Collected data
- - -
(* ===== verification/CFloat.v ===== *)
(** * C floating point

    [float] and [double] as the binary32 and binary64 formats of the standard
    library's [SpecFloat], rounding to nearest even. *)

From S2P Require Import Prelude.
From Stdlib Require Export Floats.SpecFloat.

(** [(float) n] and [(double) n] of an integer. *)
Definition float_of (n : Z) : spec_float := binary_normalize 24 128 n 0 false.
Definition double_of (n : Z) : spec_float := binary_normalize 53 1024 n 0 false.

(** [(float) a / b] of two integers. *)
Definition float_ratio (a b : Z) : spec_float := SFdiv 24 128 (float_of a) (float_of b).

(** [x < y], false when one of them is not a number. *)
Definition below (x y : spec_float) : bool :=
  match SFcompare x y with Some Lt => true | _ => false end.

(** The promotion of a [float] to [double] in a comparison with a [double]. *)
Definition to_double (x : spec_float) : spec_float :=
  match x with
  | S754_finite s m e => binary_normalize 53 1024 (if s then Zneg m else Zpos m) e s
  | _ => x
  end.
- - -
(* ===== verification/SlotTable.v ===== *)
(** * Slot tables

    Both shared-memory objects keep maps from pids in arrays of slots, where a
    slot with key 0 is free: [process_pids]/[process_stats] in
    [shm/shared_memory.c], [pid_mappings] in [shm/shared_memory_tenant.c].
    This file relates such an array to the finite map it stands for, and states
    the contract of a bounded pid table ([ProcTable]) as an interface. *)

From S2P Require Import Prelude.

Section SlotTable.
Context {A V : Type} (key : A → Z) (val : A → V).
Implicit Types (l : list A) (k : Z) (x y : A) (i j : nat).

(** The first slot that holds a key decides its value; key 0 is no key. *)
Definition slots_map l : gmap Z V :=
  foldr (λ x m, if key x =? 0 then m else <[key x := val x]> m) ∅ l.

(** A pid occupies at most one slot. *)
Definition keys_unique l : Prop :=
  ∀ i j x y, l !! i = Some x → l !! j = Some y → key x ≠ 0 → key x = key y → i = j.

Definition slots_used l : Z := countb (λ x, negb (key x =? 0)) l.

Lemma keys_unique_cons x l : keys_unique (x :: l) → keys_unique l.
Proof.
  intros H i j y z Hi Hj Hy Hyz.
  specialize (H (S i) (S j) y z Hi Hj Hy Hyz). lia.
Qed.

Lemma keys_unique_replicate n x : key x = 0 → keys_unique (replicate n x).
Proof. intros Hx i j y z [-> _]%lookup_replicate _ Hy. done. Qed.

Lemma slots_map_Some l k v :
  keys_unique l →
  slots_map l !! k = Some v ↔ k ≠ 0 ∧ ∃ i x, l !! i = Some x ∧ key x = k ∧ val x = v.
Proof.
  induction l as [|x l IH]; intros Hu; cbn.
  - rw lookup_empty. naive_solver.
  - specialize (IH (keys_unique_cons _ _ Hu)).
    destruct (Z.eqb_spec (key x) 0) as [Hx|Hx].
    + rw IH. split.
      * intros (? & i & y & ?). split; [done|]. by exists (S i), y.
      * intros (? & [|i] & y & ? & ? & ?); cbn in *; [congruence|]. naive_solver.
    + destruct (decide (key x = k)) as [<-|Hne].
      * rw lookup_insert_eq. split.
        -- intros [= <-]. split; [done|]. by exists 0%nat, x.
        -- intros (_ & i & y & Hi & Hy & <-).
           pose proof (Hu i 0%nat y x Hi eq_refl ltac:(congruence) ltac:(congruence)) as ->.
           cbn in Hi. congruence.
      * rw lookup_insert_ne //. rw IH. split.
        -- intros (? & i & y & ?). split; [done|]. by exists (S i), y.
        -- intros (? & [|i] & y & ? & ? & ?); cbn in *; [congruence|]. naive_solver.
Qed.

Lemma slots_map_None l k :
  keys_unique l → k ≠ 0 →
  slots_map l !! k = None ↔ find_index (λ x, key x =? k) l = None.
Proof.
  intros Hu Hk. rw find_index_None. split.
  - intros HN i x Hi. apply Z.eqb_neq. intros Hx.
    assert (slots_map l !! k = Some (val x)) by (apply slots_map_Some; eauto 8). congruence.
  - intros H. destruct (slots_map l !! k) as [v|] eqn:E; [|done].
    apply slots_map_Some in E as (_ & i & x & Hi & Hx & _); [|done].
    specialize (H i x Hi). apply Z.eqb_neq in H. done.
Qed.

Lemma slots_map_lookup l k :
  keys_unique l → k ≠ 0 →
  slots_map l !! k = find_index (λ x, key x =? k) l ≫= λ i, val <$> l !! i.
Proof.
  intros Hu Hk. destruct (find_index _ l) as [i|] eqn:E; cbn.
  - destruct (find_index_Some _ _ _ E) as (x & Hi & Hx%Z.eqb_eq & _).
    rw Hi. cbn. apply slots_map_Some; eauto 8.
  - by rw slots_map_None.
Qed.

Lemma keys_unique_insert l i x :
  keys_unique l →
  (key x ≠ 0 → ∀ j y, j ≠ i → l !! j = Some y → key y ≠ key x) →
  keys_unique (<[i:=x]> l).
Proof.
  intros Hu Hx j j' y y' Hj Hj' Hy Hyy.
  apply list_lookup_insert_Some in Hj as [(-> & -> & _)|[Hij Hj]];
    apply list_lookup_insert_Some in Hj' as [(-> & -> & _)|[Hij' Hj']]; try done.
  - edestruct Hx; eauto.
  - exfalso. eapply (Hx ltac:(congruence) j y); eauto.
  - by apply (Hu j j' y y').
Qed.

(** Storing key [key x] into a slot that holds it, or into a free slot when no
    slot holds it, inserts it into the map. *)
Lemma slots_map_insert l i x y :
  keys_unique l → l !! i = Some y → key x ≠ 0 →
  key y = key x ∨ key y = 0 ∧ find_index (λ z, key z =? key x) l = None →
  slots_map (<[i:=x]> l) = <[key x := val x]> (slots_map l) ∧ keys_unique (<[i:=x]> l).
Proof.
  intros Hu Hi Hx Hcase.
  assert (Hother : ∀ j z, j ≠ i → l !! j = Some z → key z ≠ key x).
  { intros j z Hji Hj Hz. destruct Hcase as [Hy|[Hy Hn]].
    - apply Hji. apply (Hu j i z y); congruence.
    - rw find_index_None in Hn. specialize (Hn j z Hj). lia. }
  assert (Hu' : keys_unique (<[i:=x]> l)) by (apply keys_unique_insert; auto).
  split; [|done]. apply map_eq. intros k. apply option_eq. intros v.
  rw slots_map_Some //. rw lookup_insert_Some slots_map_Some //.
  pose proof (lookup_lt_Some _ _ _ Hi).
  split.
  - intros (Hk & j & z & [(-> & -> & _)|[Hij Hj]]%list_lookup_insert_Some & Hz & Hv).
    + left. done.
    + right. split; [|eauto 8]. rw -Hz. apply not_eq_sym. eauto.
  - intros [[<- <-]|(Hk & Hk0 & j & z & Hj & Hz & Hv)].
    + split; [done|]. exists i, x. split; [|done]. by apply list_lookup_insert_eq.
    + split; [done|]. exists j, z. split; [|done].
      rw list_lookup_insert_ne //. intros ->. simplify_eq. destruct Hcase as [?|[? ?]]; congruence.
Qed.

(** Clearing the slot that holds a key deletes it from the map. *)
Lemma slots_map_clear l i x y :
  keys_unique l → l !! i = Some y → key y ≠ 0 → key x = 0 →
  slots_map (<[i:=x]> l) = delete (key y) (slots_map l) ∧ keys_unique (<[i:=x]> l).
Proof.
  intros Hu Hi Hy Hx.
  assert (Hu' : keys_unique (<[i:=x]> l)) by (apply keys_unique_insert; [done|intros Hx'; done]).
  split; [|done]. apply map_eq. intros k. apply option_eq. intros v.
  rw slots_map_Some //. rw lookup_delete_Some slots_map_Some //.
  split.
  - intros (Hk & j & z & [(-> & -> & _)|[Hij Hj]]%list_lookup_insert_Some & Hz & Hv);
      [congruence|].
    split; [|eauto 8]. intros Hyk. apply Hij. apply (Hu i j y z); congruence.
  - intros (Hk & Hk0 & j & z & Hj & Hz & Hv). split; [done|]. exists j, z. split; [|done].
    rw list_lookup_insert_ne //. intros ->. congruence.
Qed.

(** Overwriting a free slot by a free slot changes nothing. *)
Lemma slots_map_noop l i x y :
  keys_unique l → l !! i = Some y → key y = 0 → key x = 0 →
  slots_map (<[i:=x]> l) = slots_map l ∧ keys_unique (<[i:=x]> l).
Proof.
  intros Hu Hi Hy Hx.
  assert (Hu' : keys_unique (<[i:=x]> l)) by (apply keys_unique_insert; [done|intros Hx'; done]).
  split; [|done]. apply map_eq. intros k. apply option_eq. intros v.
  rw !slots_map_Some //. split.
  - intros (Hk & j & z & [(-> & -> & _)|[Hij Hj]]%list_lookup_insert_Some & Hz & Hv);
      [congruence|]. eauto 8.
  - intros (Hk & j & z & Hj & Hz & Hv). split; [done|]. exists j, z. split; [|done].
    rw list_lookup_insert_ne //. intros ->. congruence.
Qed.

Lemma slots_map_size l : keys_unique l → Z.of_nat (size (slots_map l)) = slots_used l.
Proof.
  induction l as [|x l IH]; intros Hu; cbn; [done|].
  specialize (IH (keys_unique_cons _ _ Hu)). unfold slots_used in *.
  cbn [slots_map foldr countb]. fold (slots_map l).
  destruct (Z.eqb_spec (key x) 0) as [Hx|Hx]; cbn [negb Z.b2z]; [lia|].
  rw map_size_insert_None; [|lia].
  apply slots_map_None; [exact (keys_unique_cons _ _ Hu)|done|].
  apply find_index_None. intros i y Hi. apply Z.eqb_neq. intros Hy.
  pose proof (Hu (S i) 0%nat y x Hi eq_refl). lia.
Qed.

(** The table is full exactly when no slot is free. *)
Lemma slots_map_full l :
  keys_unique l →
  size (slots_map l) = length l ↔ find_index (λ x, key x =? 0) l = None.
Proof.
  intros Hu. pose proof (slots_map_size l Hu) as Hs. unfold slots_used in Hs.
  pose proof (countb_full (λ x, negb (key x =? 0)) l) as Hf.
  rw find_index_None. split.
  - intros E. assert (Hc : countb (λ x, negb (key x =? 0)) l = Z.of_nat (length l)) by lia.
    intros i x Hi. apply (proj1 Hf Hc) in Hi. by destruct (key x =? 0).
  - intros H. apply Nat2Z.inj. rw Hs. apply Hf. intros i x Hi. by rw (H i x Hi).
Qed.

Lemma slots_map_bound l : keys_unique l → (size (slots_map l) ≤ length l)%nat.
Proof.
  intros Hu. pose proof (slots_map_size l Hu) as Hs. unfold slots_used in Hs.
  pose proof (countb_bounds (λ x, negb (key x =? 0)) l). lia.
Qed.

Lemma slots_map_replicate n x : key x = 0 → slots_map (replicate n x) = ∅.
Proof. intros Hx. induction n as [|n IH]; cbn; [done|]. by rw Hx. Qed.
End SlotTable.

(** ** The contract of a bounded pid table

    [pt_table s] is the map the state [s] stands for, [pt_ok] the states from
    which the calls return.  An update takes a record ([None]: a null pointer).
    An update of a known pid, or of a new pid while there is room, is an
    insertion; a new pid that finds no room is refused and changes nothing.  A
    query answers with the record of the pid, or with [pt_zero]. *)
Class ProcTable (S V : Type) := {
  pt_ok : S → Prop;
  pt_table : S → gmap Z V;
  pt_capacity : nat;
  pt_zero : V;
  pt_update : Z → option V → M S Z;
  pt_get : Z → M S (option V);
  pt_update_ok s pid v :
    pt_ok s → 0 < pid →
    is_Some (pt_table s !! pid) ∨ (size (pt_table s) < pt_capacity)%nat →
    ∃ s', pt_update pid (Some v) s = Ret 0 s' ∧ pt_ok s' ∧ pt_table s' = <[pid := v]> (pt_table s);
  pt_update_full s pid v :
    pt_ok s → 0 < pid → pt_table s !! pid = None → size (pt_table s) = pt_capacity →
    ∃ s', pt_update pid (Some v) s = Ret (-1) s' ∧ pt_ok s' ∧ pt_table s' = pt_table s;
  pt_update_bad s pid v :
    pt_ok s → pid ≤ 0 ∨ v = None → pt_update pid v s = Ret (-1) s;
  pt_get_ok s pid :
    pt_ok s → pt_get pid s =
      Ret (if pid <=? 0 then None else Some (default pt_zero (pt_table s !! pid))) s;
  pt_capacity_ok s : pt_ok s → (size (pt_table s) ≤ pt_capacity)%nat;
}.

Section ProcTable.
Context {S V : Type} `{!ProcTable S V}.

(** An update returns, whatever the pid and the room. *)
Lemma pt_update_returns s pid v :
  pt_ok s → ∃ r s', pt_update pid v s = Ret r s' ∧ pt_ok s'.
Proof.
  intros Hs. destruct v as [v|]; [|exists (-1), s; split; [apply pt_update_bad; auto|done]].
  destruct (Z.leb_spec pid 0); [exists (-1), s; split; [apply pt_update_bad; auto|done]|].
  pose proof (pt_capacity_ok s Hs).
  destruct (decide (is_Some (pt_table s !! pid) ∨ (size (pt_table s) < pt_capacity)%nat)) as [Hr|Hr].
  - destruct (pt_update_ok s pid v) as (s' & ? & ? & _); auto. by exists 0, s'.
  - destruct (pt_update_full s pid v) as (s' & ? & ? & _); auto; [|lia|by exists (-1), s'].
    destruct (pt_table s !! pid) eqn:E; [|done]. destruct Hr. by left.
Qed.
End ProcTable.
- - -
→ WORK TO BE COMPLETED
Check each line of the data above for the string "when" and report only how many lines have it.

→ WRITTEN RESPONSE
3